Secondo il comunicato emesso a fine riunione, “nei 13 articoli del provvedimento, predisposto dal Ministero dell’economia e delle finanze, sono annunciate diverse misure che permetteranno ulteriori passi avanti verso equità e controllo mirato degli illeciti”. Salta tuttavia la norma sul cosiddetto fondo taglia-tasse, nel quale sarebbe dovuto affluire il gettito della lotta dell’evasione fiscale per il calo delle tasse dal 2014. Secondo fonti governative, al momento inserire un simile provvedimento “non sarebbe quantificabile e nemmeno serio”.
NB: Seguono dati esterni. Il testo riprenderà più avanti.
(** ** Crashes *)

(** The crash as the keyspaces see it. *)
Lemma crash_keyspaces hist d now files :
  db_reachable start hist d -> crash_dir (w_dir (db_wal d)) files ->
  (forall ks k, tree_for_ks (db_ks d) ks = Some k ->
     forall e, e ∈ ks_wal k -> owned (ks_operator ks) (key e) = true -> e ∈ mem_contents (t_current (ks_tree k))) ->
  let recovered := recover_journal files (jw_name (w_writer (db_wal d))) in
  let last := surfaced (db_pending d) recovered in
  (last = [] \/ exists b syn, db_pending d = Some (b, syn) /\ last = [b]) /\
  forall ks k, tree_for_ks (db_ks d) ks = Some k -> exists t dir cfg, reopen now (ks_tree k) (ks_log ks recovered) = Ok t /\
    tree_for_ks dirs ks = Some dir /\ tree_for_ks cfgs ks = Some cfg /\
    reachable (fresh_keyspace dir cfg None (ks_operator ks) stats) (ks_log ks (hist ++ last)) (mkKeyspace t None None (ks_log ks recovered) true).
Proof.
  intros Hr Hc Ho recovered last. pose proof (db_run _ _ Hr) as Hi. split.
  - pose proof (dv_log _ _ _ Hi) as Hl. destruct (db_recovering d).
    + destruct Hl as (Hp & _). unfold last. rewrite Hp. by left.
    + destruct Hl as (segs & act & n & base & Hru). apply (recovered_batches _ _ _ _ _ _ Hru Hc).
  - intros ks k Hk.
    assert (forall ks k, tree_for_ks (db_ks d) ks = Some k -> exists t, reopen now (ks_tree k) (ks_log ks recovered) = Ok t) as Hro.
    { intros ks' k' Hk'. destruct (db_ks_inv _ start_ks_inv _ _ _ _ Hi Hk') as [g Hg]. by eapply reopen_Ok. }
    assert (exists ts, forall ks k, tree_for_ks (db_ks d) ks = Some k -> exists t, tree_for_ks ts ks = Some t /\ reopen now (ks_tree k) (ks_log ks recovered) = Ok t)
      as [ts Hts].
    { destruct (Hro 0 _ eq_refl) as [t0 H0], (Hro 1 _ eq_refl) as [t1 H1], (Hro 2 _ eq_refl) as [t2 H2], (Hro 3 _ eq_refl) as [t3 H3],
        (Hro 4 _ eq_refl) as [t4 H4]. exists (mkFive t0 t1 t2 t3 t4). intros ks' k'. ks_cases; intros [= <-]; eauto. }
    assert (db_step d last (mkDb (five_imap (fun ks t => mkKeyspace t None None (ks_log ks recovered) true) ts) (mkWal files (w_writer (db_wal d)))
       (start_seqno recovered (trees ts)) None true)) as Hstep.
    { eapply db_crash; [done|]. intros ks' k' Hk'. split; [by apply Hts|]. intros e He Hoe. apply (Ho ks' k' Hk'); [done|].
      destruct (ks_run _ _ _ _ Hr Hk') as (? & ? & _ & _ & Hrun). by rewrite (reachable_operator _ _ _ Hrun) in Hoe. }
    destruct (Hts ks k Hk) as (t & Ht & Hre). pose proof (db_next _ _ _ _ _ Hr Hstep) as Hr'.
    destruct (ks_run _ _ ks (mkKeyspace t None None (ks_log ks recovered) true) Hr') as (dir & cfg & Hd & Hcf & Hrun); [cbn [db_ks]; by rewrite ks_imap, Ht|].
    exists t, dir, cfg. done.
Qed.


End start.

(** ** Commits *)

(** An engine between commits, and the state of the system it is. *)
Record represents (e : TurbaEngine) (d : Db) : Prop := {
  re_trees : e_trees e = five_map ks_tree (db_ks d);
  re_journal : e_journal e = db_wal d;
  re_seqno : e_seqno e = db_seqno d;
  re_pending : db_pending d = None;
  re_running : db_recovering d = false;
}.

Lemma ks_items_cons ks sq it items :
  ks_items ks (mkBatch sq (it :: items)) = (if bi_keyspace_id it =? ks then [item_entry sq it] else []) ++ ks_items ks (mkBatch sq items).
Proof.
  unfold ks_items. cbn [rb_items rb_seqno]. rewrite filter_cons. destruct (Z.eqb_spec (bi_keyspace_id it) ks); [by rewrite decide_True|by rewrite decide_False].
Qed.

Lemma insert_items_spec sq items (f : Five Tree) :
  Forall (fun it => is_Some (tree_for_ks (mkFive tt tt tt tt tt) (bi_keyspace_id it))) items ->
  exists f', insert_items sq items f = (f', Ok tt) /\
    forall ks, tree_for_ks f' ks = (fun t => fold_left (fun t e => write_entry e t) (ks_items ks (mkBatch sq items)) t) <$> tree_for_ks f ks.
Proof.
  revert f; induction items as [|it items IH]; intros f Hv.
  { exists f. split; [done|]. intros ks. cbn. by destruct (tree_for_ks f ks). }
  apply Forall_cons in Hv as [Hit Hv]. cbn [insert_items]. apply (ks_total _ f) in Hit as [t Ht]. rewrite Ht.
  destruct (IH (update_ks (bi_keyspace_id it) (insert_item sq it) f) Hv) as (f' & -> & Hf'). exists f'. split; [done|]. intros ks.
  rewrite Hf', ks_update, ks_items_cons. destruct (bi_keyspace_id it =? ks); [|done]. by destruct (tree_for_ks f ks).
Qed.

(** The seals at the end of a commit are steps. *)
Lemma seal_steps d ks : db_pending d = None -> db_recovering d = false ->
  exists d', db_reachable d [] d' /\ five_map ks_tree (db_ks d') = update_ks ks maybe_trigger_flush (five_map ks_tree (db_ks d)) /\
    db_wal d' = db_wal d /\ db_seqno d' = db_seqno d /\ db_pending d' = None /\ db_recovering d' = false.
Proof.
  intros Hp Hr. destruct (tree_for_ks (db_ks d) ks) as [k|] eqn:Hk.
  2:{ exists d. split; [apply db_start|]. split; [|done]. apply five_ext. intros ks'. rewrite ks_update, ks_map.
      destruct (Z.eqb_spec ks ks'); [|done]. subst. by rewrite Hk. }
  destruct (tc_max_memtable_size (t_config (ks_tree k)) <=? approximate_size (sv_active (t_current (ks_tree k)))) eqn:Es.
  - eexists. split; [eapply db_reachable_one, (db_maintain d ks k); [done|apply step_seal|done|done|]|].
    { cbn [on_tree ks_tree]. unfold seal_active. by case_match. }
    cbn [db_ks db_wal db_seqno db_pending db_recovering]. split; [|done]. apply five_ext. intros ks'.
    rewrite ks_map, !ks_update, ks_map. destruct (Z.eqb_spec ks ks'); [|done]. subst. rewrite Hk. cbn. unfold maybe_trigger_flush. by rewrite Es.
  - exists d. split; [apply db_start|]. split; [|done]. apply five_ext. intros ks'. rewrite ks_update, ks_map.
    destruct (Z.eqb_spec ks ks'); [|done]. subst. rewrite Hk. cbn. unfold maybe_trigger_flush. by rewrite Es.
Qed.

Lemma trigger_steps items d : db_pending d = None -> db_recovering d = false ->
  exists d', db_reachable d [] d' /\ five_map ks_tree (db_ks d') = trigger_flushes items (five_map ks_tree (db_ks d)) /\
    db_wal d' = db_wal d /\ db_seqno d' = db_seqno d /\ db_pending d' = None /\ db_recovering d' = false.
Proof.
  unfold trigger_flushes. generalize KEYSPACES as l. intros l. revert d; induction l as [|ks l IH]; intros d Hp Hr; cbn [fold_left].
  { exists d. split; [apply db_start|done]. }
  assert (exists d1, db_reachable d [] d1 /\ five_map ks_tree (db_ks d1) =
    (if existsb (fun item => bi_keyspace_id item =? ks) items then update_ks ks maybe_trigger_flush (five_map ks_tree (db_ks d)) else five_map ks_tree (db_ks d)) /\
    db_wal d1 = db_wal d /\ db_seqno d1 = db_seqno d /\ db_pending d1 = None /\ db_recovering d1 = false) as (d1 & H1 & E1 & W1 & S1 & P1 & R1).
  { destruct (existsb _ _); [by apply seal_steps|]. exists d. split; [apply db_start|done]. }
  destruct (IH d1 P1 R1) as (d2 & H2 & E2 & W2 & S2 & P2 & R2). exists d2. rewrite <- E1. split; [|split; [done|]].
  - change (@nil RecoveredBatch) with (@nil RecoveredBatch ++ []). by eapply db_reachable_trans.
  - by rewrite W2, S2, W1, S1.
Qed.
Diverse misure sono state confermate alla stampa anche se non sono citate nel comunicato stampa finale del Consiglio dei ministri. E’ prevista la creazione di ‘liste nere’ per i controlli di chi è recidivo nella mancata emissione di scontrini fiscali. Non potranno essere effettuate confische per debiti tributari inferiori ai 20mila euro. Altre misure – come le detrazioni per l’Imu applicabili solo a una casa per famiglia – sono inserite in altri provvedimenti.